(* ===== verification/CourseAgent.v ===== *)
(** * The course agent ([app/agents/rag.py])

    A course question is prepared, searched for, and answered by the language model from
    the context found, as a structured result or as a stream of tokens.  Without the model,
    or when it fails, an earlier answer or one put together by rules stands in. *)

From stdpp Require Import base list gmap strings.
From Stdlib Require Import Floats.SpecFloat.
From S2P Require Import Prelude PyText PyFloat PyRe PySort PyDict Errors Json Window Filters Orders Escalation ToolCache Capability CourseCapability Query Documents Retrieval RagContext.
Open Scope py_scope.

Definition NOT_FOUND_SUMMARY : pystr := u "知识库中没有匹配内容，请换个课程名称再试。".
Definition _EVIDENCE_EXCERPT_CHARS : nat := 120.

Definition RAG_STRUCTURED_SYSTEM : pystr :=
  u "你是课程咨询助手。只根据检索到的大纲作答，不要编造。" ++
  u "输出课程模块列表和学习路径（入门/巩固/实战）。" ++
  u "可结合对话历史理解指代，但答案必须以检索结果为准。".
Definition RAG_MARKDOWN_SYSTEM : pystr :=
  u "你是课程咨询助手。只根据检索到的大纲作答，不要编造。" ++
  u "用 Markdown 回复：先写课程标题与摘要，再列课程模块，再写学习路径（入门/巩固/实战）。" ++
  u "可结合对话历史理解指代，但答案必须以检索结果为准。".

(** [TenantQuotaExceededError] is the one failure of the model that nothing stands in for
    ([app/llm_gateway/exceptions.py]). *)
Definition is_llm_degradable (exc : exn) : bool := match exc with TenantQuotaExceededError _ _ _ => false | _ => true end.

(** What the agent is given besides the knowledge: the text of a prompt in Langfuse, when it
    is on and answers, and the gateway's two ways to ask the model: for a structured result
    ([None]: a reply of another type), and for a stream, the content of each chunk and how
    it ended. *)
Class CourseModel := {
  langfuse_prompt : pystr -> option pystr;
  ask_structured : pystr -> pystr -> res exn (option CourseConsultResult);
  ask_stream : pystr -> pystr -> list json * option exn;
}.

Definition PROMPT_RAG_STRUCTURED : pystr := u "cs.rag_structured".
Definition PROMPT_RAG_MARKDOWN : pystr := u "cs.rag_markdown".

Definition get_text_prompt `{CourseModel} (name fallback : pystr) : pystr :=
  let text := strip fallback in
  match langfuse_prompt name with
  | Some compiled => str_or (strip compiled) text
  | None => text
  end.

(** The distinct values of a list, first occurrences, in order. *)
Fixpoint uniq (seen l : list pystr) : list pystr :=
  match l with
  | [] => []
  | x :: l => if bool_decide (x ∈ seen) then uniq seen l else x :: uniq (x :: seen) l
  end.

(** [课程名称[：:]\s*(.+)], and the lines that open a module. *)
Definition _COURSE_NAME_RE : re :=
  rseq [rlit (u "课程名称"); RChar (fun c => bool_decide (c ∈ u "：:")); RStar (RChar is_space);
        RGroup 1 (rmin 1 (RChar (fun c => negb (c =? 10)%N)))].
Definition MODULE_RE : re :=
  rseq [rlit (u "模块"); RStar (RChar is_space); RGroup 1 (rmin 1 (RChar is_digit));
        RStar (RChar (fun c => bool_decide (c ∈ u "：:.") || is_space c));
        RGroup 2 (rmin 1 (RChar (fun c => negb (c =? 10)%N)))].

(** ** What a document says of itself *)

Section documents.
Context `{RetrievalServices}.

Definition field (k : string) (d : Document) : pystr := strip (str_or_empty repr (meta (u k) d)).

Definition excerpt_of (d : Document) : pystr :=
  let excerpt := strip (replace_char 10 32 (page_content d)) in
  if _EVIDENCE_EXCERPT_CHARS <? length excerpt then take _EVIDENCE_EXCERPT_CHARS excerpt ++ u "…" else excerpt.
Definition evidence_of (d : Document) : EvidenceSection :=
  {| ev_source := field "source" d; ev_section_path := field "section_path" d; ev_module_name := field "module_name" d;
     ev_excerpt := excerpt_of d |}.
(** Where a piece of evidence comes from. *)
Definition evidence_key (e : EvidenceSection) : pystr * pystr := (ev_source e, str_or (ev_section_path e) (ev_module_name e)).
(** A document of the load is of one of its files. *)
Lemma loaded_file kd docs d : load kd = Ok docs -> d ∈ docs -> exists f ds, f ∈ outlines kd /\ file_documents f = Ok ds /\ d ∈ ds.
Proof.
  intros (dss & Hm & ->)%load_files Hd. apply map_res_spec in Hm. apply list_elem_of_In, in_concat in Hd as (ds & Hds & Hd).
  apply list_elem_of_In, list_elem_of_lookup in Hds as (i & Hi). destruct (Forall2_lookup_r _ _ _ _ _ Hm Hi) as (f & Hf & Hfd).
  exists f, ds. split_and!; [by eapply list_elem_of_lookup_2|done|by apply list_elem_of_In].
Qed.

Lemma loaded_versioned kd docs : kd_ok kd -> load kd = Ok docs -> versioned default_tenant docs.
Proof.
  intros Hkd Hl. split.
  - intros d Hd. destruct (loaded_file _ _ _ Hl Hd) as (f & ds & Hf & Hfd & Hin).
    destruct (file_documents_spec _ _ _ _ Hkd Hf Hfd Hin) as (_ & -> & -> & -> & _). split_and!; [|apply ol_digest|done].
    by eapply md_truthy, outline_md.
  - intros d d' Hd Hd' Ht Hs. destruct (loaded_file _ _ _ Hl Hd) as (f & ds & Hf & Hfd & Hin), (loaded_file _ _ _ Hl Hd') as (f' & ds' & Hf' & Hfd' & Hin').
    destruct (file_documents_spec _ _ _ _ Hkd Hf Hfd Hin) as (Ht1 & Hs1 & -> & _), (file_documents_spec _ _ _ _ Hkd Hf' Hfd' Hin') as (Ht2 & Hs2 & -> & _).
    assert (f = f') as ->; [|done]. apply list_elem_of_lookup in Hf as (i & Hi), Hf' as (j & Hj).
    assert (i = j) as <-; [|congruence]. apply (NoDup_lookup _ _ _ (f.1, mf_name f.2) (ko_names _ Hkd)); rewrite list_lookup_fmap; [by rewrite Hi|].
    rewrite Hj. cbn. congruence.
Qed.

» WORK TO COMPLETE
All that belongs in your answer is the stretch of entries above from the line with "None => text" through the line with "intros Hkd Hl. split.", printed exactly.

» EXERCISE RESPONSE
  | None => text
  end.

(** The distinct values of a list, first occurrences, in order. *)
Fixpoint uniq (seen l : list pystr) : list pystr :=
  match l with
  | [] => []
  | x :: l => if bool_decide (x ∈ seen) then uniq seen l else x :: uniq (x :: seen) l
  end.

(** [课程名称[：:]\s*(.+)], and the lines that open a module. *)
Definition _COURSE_NAME_RE : re :=
  rseq [rlit (u "课程名称"); RChar (fun c => bool_decide (c ∈ u "：:")); RStar (RChar is_space);
        RGroup 1 (rmin 1 (RChar (fun c => negb (c =? 10)%N)))].
Definition MODULE_RE : re :=
  rseq [rlit (u "模块"); RStar (RChar is_space); RGroup 1 (rmin 1 (RChar is_digit));
        RStar (RChar (fun c => bool_decide (c ∈ u "：:.") || is_space c));
        RGroup 2 (rmin 1 (RChar (fun c => negb (c =? 10)%N)))].

(** ** What a document says of itself *)

Section documents.
Context `{RetrievalServices}.

Definition field (k : string) (d : Document) : pystr := strip (str_or_empty repr (meta (u k) d)).

Definition excerpt_of (d : Document) : pystr :=
  let excerpt := strip (replace_char 10 32 (page_content d)) in
  if _EVIDENCE_EXCERPT_CHARS <? length excerpt then take _EVIDENCE_EXCERPT_CHARS excerpt ++ u "…" else excerpt.
Definition evidence_of (d : Document) : EvidenceSection :=
  {| ev_source := field "source" d; ev_section_path := field "section_path" d; ev_module_name := field "module_name" d;
     ev_excerpt := excerpt_of d |}.
(** Where a piece of evidence comes from. *)
Definition evidence_key (e : EvidenceSection) : pystr * pystr := (ev_source e, str_or (ev_section_path e) (ev_module_name e)).
(** A document of the load is of one of its files. *)
Lemma loaded_file kd docs d : load kd = Ok docs -> d ∈ docs -> exists f ds, f ∈ outlines kd /\ file_documents f = Ok ds /\ d ∈ ds.
Proof.
  intros (dss & Hm & ->)%load_files Hd. apply map_res_spec in Hm. apply list_elem_of_In, in_concat in Hd as (ds & Hds & Hd).
  apply list_elem_of_In, list_elem_of_lookup in Hds as (i & Hi). destruct (Forall2_lookup_r _ _ _ _ _ Hm Hi) as (f & Hf & Hfd).
  exists f, ds. split_and!; [by eapply list_elem_of_lookup_2|done|by apply list_elem_of_In].
Qed.

Lemma loaded_versioned kd docs : kd_ok kd -> load kd = Ok docs -> versioned default_tenant docs.
Proof.
  intros Hkd Hl. split.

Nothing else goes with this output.